Hubungan Keluarga: Tragedi yang Lebih Menyakitkan
Fakta paling memilukan datang dari Kanit Intel Kapolsek Mowila, Gusti. Ia mengungkapkan bahwa NNH dan Adfan bukan sekadar tetangga biasa.
“Mereka adalah kerabat dekat,” ujar Gusti, dengan nada berat.
Meski belum mengungkap hubungan kekerabatan secara resmi karena proses hukum masih berjalan, sumber internal kepolisian mengatakan bahwa Adfan adalah anak saudara ipar dari ibu NNH. Artinya, ia adalah sepupu jauh dari korban—seseorang yang seharusnya dilindungi, dijaga, dan dipercaya oleh keluarga.
Bayangkan: seorang anak bermain di halaman rumah, lalu dibunuh oleh kerabat yang sering berpamitan, salam-salaman, bahkan kadang memberinya permen. Ini bukan sekadar pembunuhan. Ini adalah pengkhianatan terhadap ikatan darah, kepercayaan, dan norma dasar kemanusiaan.

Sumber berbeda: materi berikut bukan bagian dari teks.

(* ===== verification/DnsTypes.v ===== *)
(** * Types shared by the DNS components: [src/dns/error.rs] *)

From S2P Require Import Prelude.

(** The response codes the source distinguishes; every other code of the
    wire format is carried by its number. *)
Inductive ResponseCode :=
| NoError
| FormErr
| ServFail
| NXDomain
| NotImp
| Refused
| OtherCode (n : Z).

#[export] Instance response_code_eq_dec : EqDecision ResponseCode.
Proof. solve_decision. Defined.

(** Record types and classes of [hickory_proto]: those the source names, and
    the rest by number. *)
Inductive RecordType :=
| RtA | RtAAAA | RtCNAME | RtMX | RtTXT | RtNS | RtSOA | RtPTR | RtHTTPS | RtSVCB | RtSRV | RtTLSA | RtHINFO | RtANY
| RtOther (code : Z).

#[export] Instance record_type_eq_dec : EqDecision RecordType.
Proof. solve_decision. Defined.

Inductive DNSClass := ClassIN | ClassCH | ClassOther (code : Z).

#[export] Instance dns_class_eq_dec : EqDecision DNSClass.
Proof. solve_decision. Defined.

(** [dns::error::DnsError].  The payload of a transport error is its text. *)
Inductive DnsError :=
| LabelTooLong
| NameTooLong
| TooManyLabels
| EmptyName
| UpstreamError (e : str)
| UpstreamRequestFailed (e : str)
| WireFormatError (e : str)
| AllUpstreamsFailed
| CircuitBreakerOpen
| ServerError (e : str)
| Uncacheable (rc : ResponseCode).

#[export] Instance dns_error_eq_dec : EqDecision DnsError.
Proof. solve_decision. Defined.

(** [Display] of an error; the text of a response code is [hickory_proto]'s. *)
Definition dns_error_text (code_text : ResponseCode → str) (e : DnsError) : str :=
  match e with
  | LabelTooLong => lit "label exceeds 63 bytes"
  | NameTooLong => lit "name exceeds 253 bytes"
  | TooManyLabels => lit "name has more than 15 labels"
  | EmptyName => lit "empty query name"
  | UpstreamError e => lit "upstream error: " ++ e
  | UpstreamRequestFailed e => lit "upstream request failed: " ++ e
  | WireFormatError e => lit "DNS wire format error: " ++ e
  | AllUpstreamsFailed => lit "all upstreams failed"
  | CircuitBreakerOpen => lit "circuit breaker open"
  | ServerError e => lit "server error: " ++ e
  | Uncacheable rc => lit "uncacheable upstream response: " ++ code_text rc
  end.
(* ===== verification/Shard.v ===== *)
(** * List policy and sorted shards: [src/filter/engine.rs], lines 190-955

    A shard is a strictly ascending array of domains tagged with the bits of
    the lists that contain them, together with the policy that says which
    bits allow and which block for each profile. *)

From S2P Require Import Prelude RustStr DnsTypes Domain SortedSlice.

(** ** Masks *)

Record ProfileMasks := { pm_allow : Z; pm_block : Z }.

Definition RESTRICTIVE : ProfileMasks := {| pm_allow := 0; pm_block := U64_MAX |}.
Definition INERT : ProfileMasks := {| pm_allow := 0; pm_block := 0 |}.

Definition is_inert (m : ProfileMasks) : bool :=
  (pm_allow m =? 0)%Z && (pm_block m =? 0)%Z.

Record DomainMasks := { allow_mask : Z; block_mask : Z }.

Definition no_masks : DomainMasks := {| allow_mask := 0; block_mask := 0 |}.

Definition block_only (b : Z) : DomainMasks := {| allow_mask := 0; block_mask := b |}.

Definition masks_is_empty (m : DomainMasks) : bool :=
  (allow_mask m =? 0)%Z && (block_mask m =? 0)%Z.

(** [a |= b] on both directions. *)
Definition masks_or (a b : DomainMasks) : DomainMasks :=
  {| allow_mask := Z.lor (allow_mask a) (allow_mask b);
     block_mask := Z.lor (block_mask a) (block_mask b) |}.

Definition apply_masks (bits : Z) (m : ProfileMasks) : DomainMasks :=
  {| allow_mask := Z.land bits (pm_allow m); block_mask := Z.land bits (pm_block m) |}.

(** ** Policies *)

Record PolicyMasks := {
  policy_base : ProfileMasks;
  policy_per_profile : gmap str ProfileMasks;
}.

Definition PolicyMasks_default : PolicyMasks :=
  {| policy_base := RESTRICTIVE; policy_per_profile := ∅ |}.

Dampak Sosial: Trauma yang Meluas
Kasus ini bukan hanya soal satu nyawa yang hilang. Ini adalah trauma kolektif bagi masyarakat Konsel, khususnya di wilayah pedesaan yang selama ini menganggap “tetangga baik” adalah tempat aman.
Orang tua sekarang tak lagi membiarkan anak-anak bermain sendiri. Sekolah-sekolah dasar di sekitar lokasi kejadian menggelar sosialisasi keamanan anak. Para guru mengajarkan murid-murid untuk tidak pergi bersama orang asing—bahkan jika mereka “kenal dekat”.
Di media sosial, tagar #JusticeForNNH dan #StopKekerasanPadaAnak menjadi viral. Ribuan orang membagikan foto NNH yang masih tersenyum, lengkap dengan kutipan: “Anak-anak bukan barang yang bisa dimainkan. Mereka adalah masa depan.”